In fact, all the pre-election discussions on the Russia issue were not about whether to be friends with Russia or ‘contain’ it, but about which of the candidates would be more effective in confronting Russia. Harris, of course, is building on the legacy of Biden, whom she so cleverly undermined, and vowing that everything will be ‘just like it was under her grandfather,’ or else Ukraine will fail and the Russians will be on top. At the same time, Trump has to confusingly fend off accusations of pro-Russian orientation: Russia is not an enemy, but I am not its friend. If we recall the experience of his presidency, we can assume that in getting rid of his reputation as ‘Putin’s friend,’ Trump is capable of doing more nasty things to us than any outspoken Russophobe.

In the end, the difference in approaches to the Russian-Ukrainian issue declared by the candidates is immaterial to us. If Harris expects to continue to send Ukrainians into the meat grinder until the human resource is exhausted, Trump expects to impose a treaty on Russia, Minsk-3, to give Ukrainians a break and, perhaps, to prepare some other front of confrontation. In neither case are Russia’s interests taken into account, so the dick is not sweeter than the radish. Besides, Trump has threatened to bomb the Kremlin if his peace plan is not accepted; in general, the devil knows how he might react.
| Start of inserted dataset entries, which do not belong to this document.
(* ===== verification/EchoMain.v ===== *)
(** * EchoMain: from the command line to the settings of the server

    Models the beginning of [main] in [example/echo_server.cc]: the two arguments, the
    five environment variables, and the setters of [TcpServer] called with them.
    [std::stoi] is modelled as the C++ standard describes it, for base 10; an
    exception leaves [main] and ends the process. *)
From Stdlib Require Import Ascii String.
From S2P Require Import Prelude LogStream Ring Server EchoServer.

Definition INT_MAX : Z := 2 ^ 31 - 1.
Definition INT_MIN : Z := - 2 ^ 31.

(** The exceptions of [std::stoi]. *)
Inductive stoi_error : Type := InvalidArgument | OutOfRange.

Definition stoi (s : list ascii) : Z + stoi_error :=
  match scan s with
  | None => inr InvalidArgument
  | Some (n, _) =>
      if (INT_MIN <=? n) && (n <=? INT_MAX) then inl n else inr OutOfRange
  end.

(** [argv[1]], [argv[2]] and the results of [getenv]. *)
Record command := mkCommand {
  arg_port : option (list ascii);
  arg_threads : option (list ascii);
  CORO_SQPOLL_THREADS : option (list ascii);
  CORO_FIXED_BUFFERS : option (list ascii);
  CORO_BUF_CAPACITY : option (list ascii);
  CORO_BUF_SLOT_SIZE : option (list ascii);
  CORO_SQPOLL_CPUS : option (list ascii);
}.

(** [argc > k ? std::stoi(argv[k]) : dflt]. *)
Definition argument (a : option (list ascii)) (dflt : Z) : Z + stoi_error :=
  match a with Some s => stoi s | None => inl dflt end.

(** What [main] gets for the port and for the settings; [cpus] is the result of
    [sqpoll_cpus]. *)
Definition main_server (c : command) (port nthr : Z) (cpus : list Z) : Z * settings :=
  let sqpoll_m := env_u (CORO_SQPOLL_THREADS c) 4 in
  let fixed := negb (env_u (CORO_FIXED_BUFFERS c) 1 =? 0) in
  let buf_cap := env_u (CORO_BUF_CAPACITY c) 0 in
  let slot_sz := env_u (CORO_BUF_SLOT_SIZE c) (16 * 1024) in
  (port mod 2 ^ 16,
   set_fixed_buffers fixed slot_sz buf_cap
     (set_sqpoll_cpus cpus
        (set_sqpoll_threads sqpoll_m (new_settings (u64 nthr))))).

Definition main_settings (c : command) : option ((Z * settings) + stoi_error) :=
  match argument (arg_port c) 8002 with
  | inr e => Some (inr e)
  | inl port =>
      match argument (arg_threads c) 4 with
      | inr e => Some (inr e)
      | inl nthr =>
          cpus ← sqpoll_cpus (CORO_SQPOLL_CPUS c);
          Some (inl (main_server c port nthr cpus))
      end
  end.

(** ** Lemmas *)

Lemma stoi_show n l :
  0 ≤ n < 2 ^ 64 → convert n = Some l →
  stoi l = if n <=? INT_MAX then inl n else inr OutOfRange.
Proof.
  intros Hn Hl. destruct (convert_decimal n Hn) as (l' & Hl' & Hne & Hdig & Hread).
  assert (l' = l) as -> by congruence.
  pose proof (scan_decimal l [] n Hne Hdig Hread ltac:(done)) as Hs. rewrite app_nil_r in Hs.
  unfold stoi. rewrite Hs, (proj2 (Z.leb_le INT_MIN n)) by (unfold INT_MIN; lia). done.
Qed.

Lemma stoi_show_negative n l :
  0 ≤ n < 2 ^ 64 → convert n = Some l →
  stoi (ch "-" :: l) = if INT_MIN <=? - n then inl (- n) else inr OutOfRange.
Proof.
  intros Hn Hl. destruct (convert_decimal n Hn) as (l' & Hl' & Hne & Hdig & Hread).
  assert (l' = l) as -> by congruence.
  unfold stoi. rewrite (scan_negative l n Hne Hdig Hread).
  by rewrite (proj2 (Z.leb_le (- n) INT_MAX)), andb_true_r by (unfold INT_MAX; lia).
Qed.

Lemma env_u_show n dflt : 0 ≤ n < 2 ^ 32 → env_u (convert n) dflt = n.
Proof.
  intros Hn. destruct (convert_decimal n) as (l & Hl & Hne & Hdig & Hread); [lia|].
  pose proof (scan_decimal l [] n Hne Hdig Hread ltac:(done)) as Hs. rewrite app_nil_r in Hs.
  rewrite Hl. destruct l as [|x l]; [done|]. unfold env_u, strtoul. rewrite Hs.
  rewrite (proj2 (Z.ltb_ge _ _)) by (unfold ULONG_MAX; lia). unfold u32, u64.
  rewrite u32_mod_val, u64_mod_val, !Z.mod_small by (rewrite ?Z.mod_small; lia). done.
Qed.

(** ** Properties *)

(** C37: Every configuration can be given on the command line: numbers written in
    decimal and processors separated by commas reach the settings of the server
    unchanged, and what is not given has its default.  Whatever the text of the
    variables, [main] gets to the server unless an argument is no number or does not
    fit an [int]. *)
Theorem main_settings_roundtrip port nthr m cap slot (fixed : bool) cpus :
  0 ≤ port < 2 ^ 16 → 0 < nthr < 2 ^ 31 → 0 ≤ m < 2 ^ 32 → 0 ≤ cap < 2 ^ 32 →
  0 ≤ slot < 2 ^ 32 → Forall (λ c, 0 ≤ c < 2 ^ 31) cpus →
  main_settings (mkCommand (convert port) (convert nthr) (convert m) (convert (Z.b2z fixed)) (convert cap)
    (convert slot) (Some (show_cpus cpus))) =
    Some (inl (port, mkSettings nthr m cpus fixed slot cap)) ∧
  main_settings (mkCommand None None None None None None None) =
    Some (inl (8002, mkSettings 4 4 [] true (16 * 1024) 0)) ∧
  (∀ c, ∃ r, main_settings c = Some r).
Proof.
  intros Hp Hn Hm Hcap Hslot Hcpus.
  assert (Hstoi : ∀ n dflt, 0 ≤ n < 2 ^ 31 → argument (convert n) dflt = inl n).
  { intros n dflt ?. destruct (convert_decimal n) as (l & Hl & _); [lia|].
    unfold argument.  rewrite Hl.
    rewrite (stoi_show n l) by (done || lia).
    by rewrite (proj2 (Z.leb_le n INT_MAX)) by (unfold INT_MAX; lia). }
  split_and!.
  - unfold main_settings. cbn [arg_port arg_threads CORO_SQPOLL_CPUS].
    rewrite !Hstoi, sqpoll_cpus_show by (done || lia). cbn [mbind option_bind].
    unfold main_server.
    cbn [CORO_SQPOLL_THREADS CORO_FIXED_BUFFERS CORO_BUF_CAPACITY CORO_BUF_SLOT_SIZE].
    rewrite !env_u_show by (destruct fixed; cbn; lia).
    unfold new_settings, u64. rewrite u64_mod_val, !Z.mod_small by lia.
    rewrite (proj2 (Z.eqb_neq nthr 0)) by lia. by destruct fixed.
  - reflexivity.
  - intros c. unfold main_settings. destruct (argument _ _); [|by eexists].
    destruct (argument _ _); [|by eexists].
    destruct (sqpoll_cpus_total (CORO_SQPOLL_CPUS c)) as [l ->]. by eexists.
Qed.

(** An argument out of range is not refused as long as it fits an [int]: the port is
    taken modulo 2^16, and a negative number of threads becomes a huge one. *)
Theorem main_accepts_out_of_range port nthr lp ln c :
  0 ≤ port ≤ INT_MAX → 0 < nthr ≤ 2 ^ 31 → convert port = Some lp → convert nthr = Some ln →
  arg_port c = Some lp → arg_threads c = Some (ch "-" :: ln) →
  ∃ s, main_settings c = Some (inl (port mod 2 ^ 16, s)) ∧
    worker_threads_ s = 2 ^ 64 - nthr.
Proof.
  intros Hp Hn Hlp Hln Hcp Hcn. unfold main_settings, argument, INT_MAX in *.
  rewrite Hcp, Hcn, (stoi_show port lp), (stoi_show_negative nthr ln) by (done || lia).
  rewrite (proj2 (Z.leb_le port INT_MAX)), (proj2 (Z.leb_le INT_MIN (- nthr)))
    by (unfold INT_MAX, INT_MIN; lia).
  destruct (sqpoll_cpus_total (CORO_SQPOLL_CPUS c)) as [l ->]. cbn [mbind option_bind].
  eexists. split; [reflexivity|]. cbn. unfold u64. rewrite u64_mod_val.
  rewrite <-(Z_mod_plus_full (- nthr) 1), Z.mod_small by lia.
  rewrite (proj2 (Z.eqb_neq _ 0)); lia.
Qed.

(** ** Witnesses *)

Module Demo.
Definition given : command :=
  mkCommand (convert 9000) (convert 2) (convert 1) (convert 1) (convert 512) (convert 8192)
    (Some (show_cpus [13; 14])).
End Demo.

Lemma main_settings_roundtrip_witness :
  main_settings Demo.given = Some (inl (9000, mkSettings 2 1 [13; 14] true 8192 512)).
Proof.
  destruct (main_settings_roundtrip 9000 2 1 512 8192 true [13; 14]) as [H _];
    [lia..|repeat constructor; lia|exact H].
Defined.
But here’s the important thing. All of these plans could end up in the bin at any moment. Because U.S. policy toward Russia is not solely determined not only by the American voter, but also by the American political class. This policy is also determined in the Kremlin. It is determined in Tehran, Beijing and Pyongyang. Ultimately, it is determined by the Russian soldier at Suja, Kupyanskoye, Rabotino and Kurakhovo. It is he who can make the costs of further involvement of the US and its allies in this conflict unacceptably high. And then new plans will emerge. What is rejected in the White House today, and what will be rejected tomorrow, the day after tomorrow will be assessed as a perfectly acceptable option. People in Kabul will not lie.

The face of US politics for us today is not the face of Biden, Harris or Trump. It is the face of the American mercenary Corey J. Nawrocki, who was killed in the Bryansk region. This particular man is dead, just as his fellow citizens who decided to try their luck on our soil are dead. But the stupid desire to finish with Russia, to prolong its hegemony at the expense of Russia is alive. And since America, even though it’s going to decline, will remain a mighty power for decades to come, in the foreseeable future we will have to live in a world in which thousands of Americans, starting with the government of this country, will plot against Russia, harm Russia, try to kill Russians wherever Russians have to fight.

As long as irreconcilable civilisational contradictions are realised on both sides, the change of faces in the White House should interest us no more than the change of prime ministers in Japan, where active Russophobes alternate with passive ones and each next one demands some islands from us.

Russia does not have to expect anything good from other people’s elections. It is important for it to hold firmly to the choice that its citizens have made – the choice in favour of independent development and its own values.